--- WHAT THE TASK REQUIRES ---
Look below for the line containing "destruct (call_ok _ f (CallSelect"; from there, print each line exactly up to and including the line containing "exists (ESelectInstaller FWU_STATUS_SUCCESS", and stop.
===== AVAILABLE RECORDS =====
Lemma open_fw_store_object_ok a f uuid h0 :
  ok a f -> len uuid = 16 ->
  exists r a' f', open_fw_store_object L a f uuid h0 = Some (r, a', f') /\ step_ok a f a' f'.
Proof.
  intros Hok Hu. unfold open_fw_store_object.
  assert (flow_allows (agent_flow a) (CallExport uuid)) as Ha by (by destruct (agent_flow a)).
  destruct (call_ok _ f (CallExport uuid) (ag_ready Hok) Ha) as (es & f1 & p' & Hp & Hlog & Hrun & Hr & Hle).
  cbn [perform] in Hp. apply bind_Some in Hp as ([e f0] & He & [= <- ->]). rewrite He.
  cbn [mbind option_bind]. injection Hrun as <-.
  assert (step_ok a f a f1) as Hstep by (by eapply (call_step _ _ _ _ [])).
  destruct e as [[[st data] n]|]; [|by eexists _, _, _].
  destruct (Z.eqb_spec st FWU_STATUS_SUCCESS) as [->|]; [|by eexists _, _, _].
  destruct (export_valid (ops := L) _ f uuid data n f1 (ag_ready Hok) Hu He) as (Hn & Hne & b & Hb & Hl).
  destruct (open_buffer_step a f1 data n h0) as (h & m' & f' & -> & Hstep2 & _);
    [apply Hstep|done| |].
  { exists b. split; [|done]. unfold agent_heap. rewrite (ag_buf Hok).
    by destruct (Z.eqb_spec data dir_address). }
  cbn [mbind option_bind]. eexists _, _, _. split; [done|]. by eapply step_trans.
Qed.

Lemma open_fw_image_ok a f uuid h0 :
  ok a f -> len uuid = 16 ->
  exists r a' f', open_fw_image L a f uuid h0 = Some (r, a', f') /\ step_ok a f a' f'.
Proof.
  intros Hok Hu. unfold open_fw_image. rewrite find_image_ok by (done || apply Hok).
  cbn [mbind option_bind].
  destruct (first_image _ uuid) as [image|] eqn:Hi; [|by eexists _, _, _; split; [done|apply step_refl]].
  pose proof (found_indexed _ _ _ _ Hok Hi) as Hidx.
  case_bool_decide as Hs; [|by eexists _, _, _; split; [done|apply step_refl]].
  assert (agent_flow a = Staging (installers (open_streams (streams a)))) as Hfl
    by (unfold agent_flow; by rewrite Hs).
  pose proof (ag_ready Hok) as Hr. rewrite Hfl in Hr.
  destruct (call_ok _ f (CallSelect image) Hr Hidx) as (es & f1 & p' & Hp & Hlog & Hrun & Hr1 & Hle).
  cbn [perform] in Hp. apply bind_Some in Hp as ([[st i] f0] & -> & [= <- ->]). cbn [mbind option_bind].
  destruct (Z.eqb_spec st FWU_STATUS_SUCCESS) as [->|Hne].
  - injection Hrun as <-. destruct (open_install_step a f f1 i image h0) as (h & m' & f' & new & -> & Hok' & Hlog' & Hrun);
      [done..|].
    cbn [mbind option_bind]. eexists _, _, _. split; [done|]. split; [done|].
    exists (ESelectInstaller FWU_STATUS_SUCCESS i :: new). rewrite Hlog', Hlog, <- app_assoc.
    split; [done|]. by rewrite Hfl.
  - eexists _, _, _. split; [done|]. eapply call_step; [done|done|done|by rewrite Hfl|done|].
    rewrite Hfl. simpl in Hrun. destruct (Z.eqb_spec st FWU_STATUS_SUCCESS); [done|]. by injection Hrun as <-.
Qed.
=====
--- FINISHED EXERCISE ---
  destruct (call_ok _ f (CallSelect image) Hr Hidx) as (es & f1 & p' & Hp & Hlog & Hrun & Hr1 & Hle).
  cbn [perform] in Hp. apply bind_Some in Hp as ([[st i] f0] & -> & [= <- ->]). cbn [mbind option_bind].
  destruct (Z.eqb_spec st FWU_STATUS_SUCCESS) as [->|Hne].
  - injection Hrun as <-. destruct (open_install_step a f f1 i image h0) as (h & m' & f' & new & -> & Hok' & Hlog' & Hrun);
      [done..|].
    cbn [mbind option_bind]. eexists _, _, _. split; [done|]. split; [done|].
    exists (ESelectInstaller FWU_STATUS_SUCCESS i :: new). rewrite Hlog', Hlog, <- app_assoc.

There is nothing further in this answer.